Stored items
--*--

(** * criticality_score: the scoring framework, the signal sources and the
    collection worker, embedded in Rocq.

    Packages are modules, Go structs are records, a nil-able pointer is an
    [option], a [(value, ok)] or [(value, error)] result is an [option] or a
    pair with an [option error], a Go [map[string]T] is a [gmap string T].
    What a package calls outside the sources (the Go standard library, the
    collector, the writers, BigQuery, the GitHub client) is a [Variable] of
    its section or a field of a class.

    A [float64] is read in two ways.  The scoring code only adds, multiplies
    and divides, so it is written once over an interface [Float64] and run at
    two carriers: the kernel's IEEE 754 binary64 numbers ([PrimFloat], what a
    [float64] is bit for bit) and the real numbers (what the transforms are
    meant to compute).  [math.Log] has no binary64 counterpart in Rocq, so it
    is a second interface, [MathLog], given at the reals by [ln].

    The file has three parts: the embedding of the sources, the vocabulary
    the properties are stated in, and the properties with their proofs. *)

From Stdlib Require Import Reals Floats ZArith Ascii String.
From stdpp Require Import gmap strings list fin_maps.

(** ** float64 *)

Class Float64 (F : Type) := {
  f0 : F;                 (* the zero value of a float64 variable *)
  f1 : F;                 (* the constant 1 *)
  fadd : F -> F -> F;     (* x + y *)
  fmul : F -> F -> F;     (* x * y *)
  fdiv : F -> F -> F;     (* x / y *)
}.

(** [math.Log]. *)
Class MathLog (F : Type) := Log : F -> F.

(** IEEE 754 binary64, round to nearest even, each operation rounded on its
    own (as on amd64; Go lets a compiler fuse [x*y + z] on some targets):
    division by zero does not panic, [0/0] is NaN. *)
#[export] Instance binary64 : Float64 float := {|
  f0 := PrimFloat.zero;
  f1 := PrimFloat.one;
  fadd := PrimFloat.add;
  fmul := PrimFloat.mul;
  fdiv := PrimFloat.div;
|}.

(** The real numbers: the arithmetic a float64 approximates.  Rocq's [/]
    on the reals is total ([x / 0] is [x * / 0]), so what the code does on a
    zero divisor is only read off at [binary64]. *)
#[export] Instance real : Float64 R := {|
  f0 := 0%R;
  f1 := 1%R;
  fadd := Rplus;
  fmul := Rmult;
  fdiv := Rdiv;
|}.

(** [math.Log] at the reals: Rocq's [ln], which does not round and is [0]
    on [x <= 0], where [math.Log] gives [-Inf] or NaN.  It is used for what
    the transforms compute on values whose logarithm exists. *)
#[export] Instance real_Log : MathLog R := ln.

(** ** errors *)

Module errors.

(** An error value is either the value a call of [errors.New] returned, or
    wraps another one ([fmt.Errorf] with a [%w] verb).  [errors.New] returns
    a pointer, and no two calls return the same one, whatever the text:
    [addr] stands for that pointer and tells the values apart, so that a
    second [errors.New] with the text of a sentinel is not the sentinel.  A
    wrapper is written by its format and what it wraps. *)
Inductive error : Type :=
| New (addr : positive) (text : string)
| Errorf (format : string) (err : error).

#[export] Instance error_eq_dec : EqDecision error.
Proof. solve_decision. Defined.

(** [errors.Is]: [err] or an error it wraps is [target].  Go compares the
    values with [==], pointers for these two kinds of error: the comparison
    below is the same for a target made by [errors.New] (equal addresses),
    and for a wrapper asked about the error it wraps. *)
Fixpoint Is (err target : error) : bool :=
  if decide (err = target) then true
  else match err with
       | New _ _ => false
       | Errorf _ inner => Is inner target
       end.

(** How many times an error wraps another one. *)
Fixpoint depth (err : error) : nat :=
  match err with
  | New _ _ => 0
  | Errorf _ inner => S (depth inner)
  end.

End errors.

(** ** package algorithm: distributions and inputs *)

Module algorithm.

Section WithFloat.
Context {F : Type} `{Float64 F} `{MathLog F}.

Record Distribution := {
  name : string;
  normalizeFn : F -> F;
}.

Definition String (d : Distribution) : string := name d.

Definition Normalize (d : Distribution) (v : F) : F := normalizeFn d v.

Definition normalizationFuncs : gmap string (F -> F) :=
  {[ "linear" := (fun v => v);
     "zapfian" := (fun v => Log (fadd f1 v)) ]}.

Definition DefaultDistributionName : string := "linear".

(** The result is a pointer: [None] is nil. *)
Definition LookupDistribution (name : string) : option Distribution :=
  match normalizationFuncs !! name with
  | None => None
  | Some fn => Some {| name := name; normalizeFn := fn |}
  end.

(** Modelled from the spec: the type [Input] and its method [Value], declared
    in a file of package algorithm that is not among the sources.  An Input is
    "a weight, a Distribution used to normalize the raw value before
    aggregation, and an accessor that extracts the raw numeric value from a
    Record, yielding value, present instead of erroring when absent".  The
    field [Dist] is the distribution (a record type and a field cannot share
    the name [Distribution] here). *)
Record Input := {
  Weight : F;
  Dist : Distribution;
  Source : gmap string F -> option F;
}.

Definition Value (i : Input) (fields : gmap string F) : option F :=
  match Source i fields with
  | None => None
  | Some v => Some (Normalize (Dist i) v)
  end.

(** The accessor of an input configured with a field key. *)
Definition Field (key : string) : gmap string F -> option F :=
  fun fields => fields !! key.

End WithFloat.

Arguments Distribution F : clear implicits.
Arguments Input F : clear implicits.

End algorithm.

(** ** package wam: the weighted arithmetic mean *)

Module wam.
Import algorithm.

Section WithFloat.
Context {F : Type} `{Float64 F}.

Definition Name : string := "weighted_arithmetic_mean".

Record WeightedArithmeticMean := {
  inputs : list (Input F);
}.

Definition New (inputs : list (Input F))
  : WeightedArithmeticMean * option errors.error :=
  ({| inputs := inputs |}, None).

(** One turn of the loop of [Score] on the pair [(itemSum, itemCount)]. *)
Definition accumulate (record : gmap string F) (acc : F * F) (i : Input F)
  : F * F :=
  let '(itemSum, itemCount) := acc in
  match Value i record with
  | Some v =>
      let itemCount := fadd itemCount (Weight i) in
      let itemSum := fadd itemSum (fmul (Weight i) v) in
      (itemSum, itemCount)
  | None => (itemSum, itemCount)
  end.

Definition Score (p : WeightedArithmeticMean) (record : gmap string F) : F :=
  let '(itemSum, itemCount) := foldl (accumulate record) (f0, f0) (inputs p) in
  fdiv itemSum itemCount.

End WithFloat.

Arguments WeightedArithmeticMean F : clear implicits.

End wam.

(** ** Standard-library types the packages below pass around *)

Module url.

(** [net/url.URL], with the fields the sources read. *)
Record URL := {
  Scheme : string;
  Host : string;
  Path : string;
}.

End url.

Module gostrings.

Fixpoint trimLeftByte (s : string) (c : ascii) : string :=
  match s with
  | String a rest => if decide (a = c) then trimLeftByte rest c else s
  | EmptyString => EmptyString
  end.

Definition trimRightByte (s : string) (c : ascii) : string :=
  String.rev (trimLeftByte (String.rev s) c).

(** [strings.Trim(s, cutset)] for a cutset of one ASCII character, the only
    way the sources call it: leading and trailing occurrences are removed. *)
Definition Trim (s : string) (c : ascii) : string :=
  trimLeftByte (trimRightByte s c) c.

(** [strings.Split(s, sep)] for a separator of one ASCII character: the
    pieces of [s] between the occurrences of [sep], one more piece than
    there are occurrences (so at least one, the empty string for [""]). *)
Fixpoint Split (s : string) (sep : ascii) : list string :=
  match s with
  | EmptyString => [EmptyString]
  | String a rest =>
      if decide (a = sep) then EmptyString :: Split rest sep
      else match Split rest sep with
           | piece :: pieces => String a piece :: pieces
           | [] => [String a EmptyString]
           end
  end.

End gostrings.

Module projectrepo.

(** A [projectrepo.Repo], as far as the sources use it: its method [URL]. *)
Record Repo := {
  URL : url.URL;
}.

End projectrepo.

(** ** package signal *)

Module signal.

Definition Namespace := string.

(** Modelled from the spec: [signal.Field[T]], declared in a package that is
    not among the sources: "an optional, typed scalar.  States: unset (no data
    obtained) and set(value)". *)
Definition Field (T : Type) := option T.

Definition Unset {T : Type} : Field T := None.

(** The method [Set]: the field now holds [v]. *)
Definition Set_ {T : Type} (f : Field T) (v : T) : Field T := Some v.

Definition IsSet {T : Type} (f : Field T) : bool :=
  match f with Some _ => true | None => false end.

End signal.

(** ** package vcs *)

Module vcs.

Definition MissingCommitID : string := "-missing-".
Definition commitIDKey : string := "vcs.revision".

(** [runtime/debug]: a build setting, and the build information of the
    binary. *)
Record BuildSetting := {
  Key : string;
  Value : string;
}.

Record BuildInfo := {
  Settings : list BuildSetting;
}.

Section WithBuildInfo.
(** What [debug.ReadBuildInfo()] returns in this binary; [None] when its
    second result is false. *)
Variable ReadBuildInfo : option BuildInfo.

(** The loop of [fetchCommitID] over the settings. *)
Fixpoint revisionOf (settings : list BuildSetting) : string :=
  match settings with
  | setting :: rest =>
      if decide (Key setting = commitIDKey) then Value setting
      else revisionOf rest
  | [] => MissingCommitID
  end.

Definition fetchCommitID : string :=
  match ReadBuildInfo with
  | None => MissingCommitID
  | Some info => revisionOf (Settings info)
  end.

(** [CommitID()], on the package variable [commitID]: the result and the
    variable afterwards. *)
Definition CommitID (commitID : string) : string * string :=
  let commitID :=
    if decide (commitID = "") then fetchCommitID else commitID in
  (commitID, commitID).

End WithBuildInfo.

End vcs.

(** ** package depsdev *)

Module depsdev.
Import errors.

Record depsDevSet := {
  DependentCount : signal.Field Z;
}.

Definition Namespace (s : depsDevSet) : signal.Namespace := "depsdev".

Definition EmptySet : depsDevSet := {| DependentCount := signal.Unset |}.

Section WithDependents.
(** The method [Hostname] of a URL. *)
Variable Hostname : url.URL -> string.
(** [c.dependents.Count(ctx, projectName, projectType, jobID)], the BigQuery
    lookup: the count, whether a row was found, and the error. *)
Variable Count : string -> string -> string -> Z * bool * option error.

Definition parseRepoURL (u : url.URL) : string * string :=
  let hn := Hostname u in
  if decide (hn = "github.com")
  then (gostrings.Trim (url.Path u) "/"%char, "GITHUB")
  else ("", "").

Definition IsSupported (r : projectrepo.Repo) : bool :=
  let '(_, t) := parseRepoURL (projectrepo.URL r) in
  negb (bool_decide (t = "")).

(** The set is returned through a pointer: [None] is the nil set. *)
Definition Get (r : projectrepo.Repo) (jobID : string)
  : option depsDevSet * option error :=
  let s := {| DependentCount := signal.Unset |} in
  let '(n, t) := parseRepoURL (projectrepo.URL r) in
  if decide (t = "") then (Some s, None)
  else
    let '(deps, found, err) := Count n t jobID in
    match err with
    | Some err =>
        (None, Some (Errorf "failed to fetch deps.dev dependent count: %w" err))
    | None =>
        let s :=
          if found
          then {| DependentCount := signal.Set_ (DependentCount s) deps |}
          else s in
        (Some s, None)
    end.

End WithDependents.

End depsdev.

(** ** package githubmentions *)

Module githubmentions.
Import errors.

Record mentionSet := {
  MentionCount : signal.Field Z;
}.

Definition Namespace (s : mentionSet) : signal.Namespace := "github_mentions".

Definition EmptySet : mentionSet := {| MentionCount := signal.Unset |}.

(** [github.CommitsSearchResult] and its nil-safe getter. *)
Record CommitsSearchResult := {
  Total : option Z;
}.

Definition GetTotal (r : option CommitsSearchResult) : Z :=
  match r with
  | Some {| Total := Some total |} => total
  | _ => 0%Z
  end.

Definition IsSupported (r : projectrepo.Repo) : bool := true.

Section WithClient.
(** [c.client.Rest().Search.Commits(ctx, query, opts)]: the result and the
    error (the response in between is dropped by the caller). *)
Variable SearchCommits : string -> option CommitsSearchResult * option error.

(** The double quote character. *)
Definition quote : string := String (ascii_of_nat 34) EmptyString.

Definition githubSearchTotalCommitMentions (u : url.URL) : Z * option error :=
  let repoName := gostrings.Trim (url.Path u) "/"%char in
  let '(commits, err) := SearchCommits (quote +:+ repoName +:+ quote) in
  match err with
  | Some err => (0%Z, Some err)
  | None => (GetTotal commits, None)
  end.

Definition Get (r : projectrepo.Repo) (_ : string)
  : option mentionSet * option error :=
  let s := {| MentionCount := signal.Unset |} in
  let '(c, err) := githubSearchTotalCommitMentions (projectrepo.URL r) in
  match err with
  | Some err => (None, Some err)
  | None => (Some {| MentionCount := signal.Set_ (MentionCount s) c |}, None)
  end.

End WithClient.

End githubmentions.

(** ** package github: the basic repository query *)

Module github.
Import errors.

(** [time.Hour], a [time.Duration] in nanoseconds. *)
Definition Hour : Z := 3600000000000.

Definition legacyReleaseLookbackDays : Z := 365.
Definition legacyReleaseLookback : Z := legacyReleaseLookbackDays * 24 * Hour.
Definition legacyCommitLookback : Z := 365 * 24 * Hour.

--*--

EXERCISE PROMPT
The response must consist of the lines above, from the first one through the line containing "zero divisor is", reproduced exactly.

YOUR RESPONSE
(** * criticality_score: the scoring framework, the signal sources and the
    collection worker, embedded in Rocq.

    Packages are modules, Go structs are records, a nil-able pointer is an
    [option], a [(value, ok)] or [(value, error)] result is an [option] or a
    pair with an [option error], a Go [map[string]T] is a [gmap string T].
    What a package calls outside the sources (the Go standard library, the
    collector, the writers, BigQuery, the GitHub client) is a [Variable] of
    its section or a field of a class.

    A [float64] is read in two ways.  The scoring code only adds, multiplies
    and divides, so it is written once over an interface [Float64] and run at
    two carriers: the kernel's IEEE 754 binary64 numbers ([PrimFloat], what a
    [float64] is bit for bit) and the real numbers (what the transforms are
    meant to compute).  [math.Log] has no binary64 counterpart in Rocq, so it
    is a second interface, [MathLog], given at the reals by [ln].

    The file has three parts: the embedding of the sources, the vocabulary
    the properties are stated in, and the properties with their proofs. *)

From Stdlib Require Import Reals Floats ZArith Ascii String.
From stdpp Require Import gmap strings list fin_maps.

(** ** float64 *)

Class Float64 (F : Type) := {
  f0 : F;                 (* the zero value of a float64 variable *)
  f1 : F;                 (* the constant 1 *)
  fadd : F -> F -> F;     (* x + y *)
  fmul : F -> F -> F;     (* x * y *)
  fdiv : F -> F -> F;     (* x / y *)
}.

(** [math.Log]. *)
Class MathLog (F : Type) := Log : F -> F.

(** IEEE 754 binary64, round to nearest even, each operation rounded on its
    own (as on amd64; Go lets a compiler fuse [x*y + z] on some targets):
    division by zero does not panic, [0/0] is NaN. *)
#[export] Instance binary64 : Float64 float := {|
  f0 := PrimFloat.zero;
  f1 := PrimFloat.one;
  fadd := PrimFloat.add;
  fmul := PrimFloat.mul;
  fdiv := PrimFloat.div;
|}.

(** The real numbers: the arithmetic a float64 approximates.  Rocq's [/]
    on the reals is total ([x / 0] is [x * / 0]), so what the code does on a
    zero divisor is only read off at [binary64]. *)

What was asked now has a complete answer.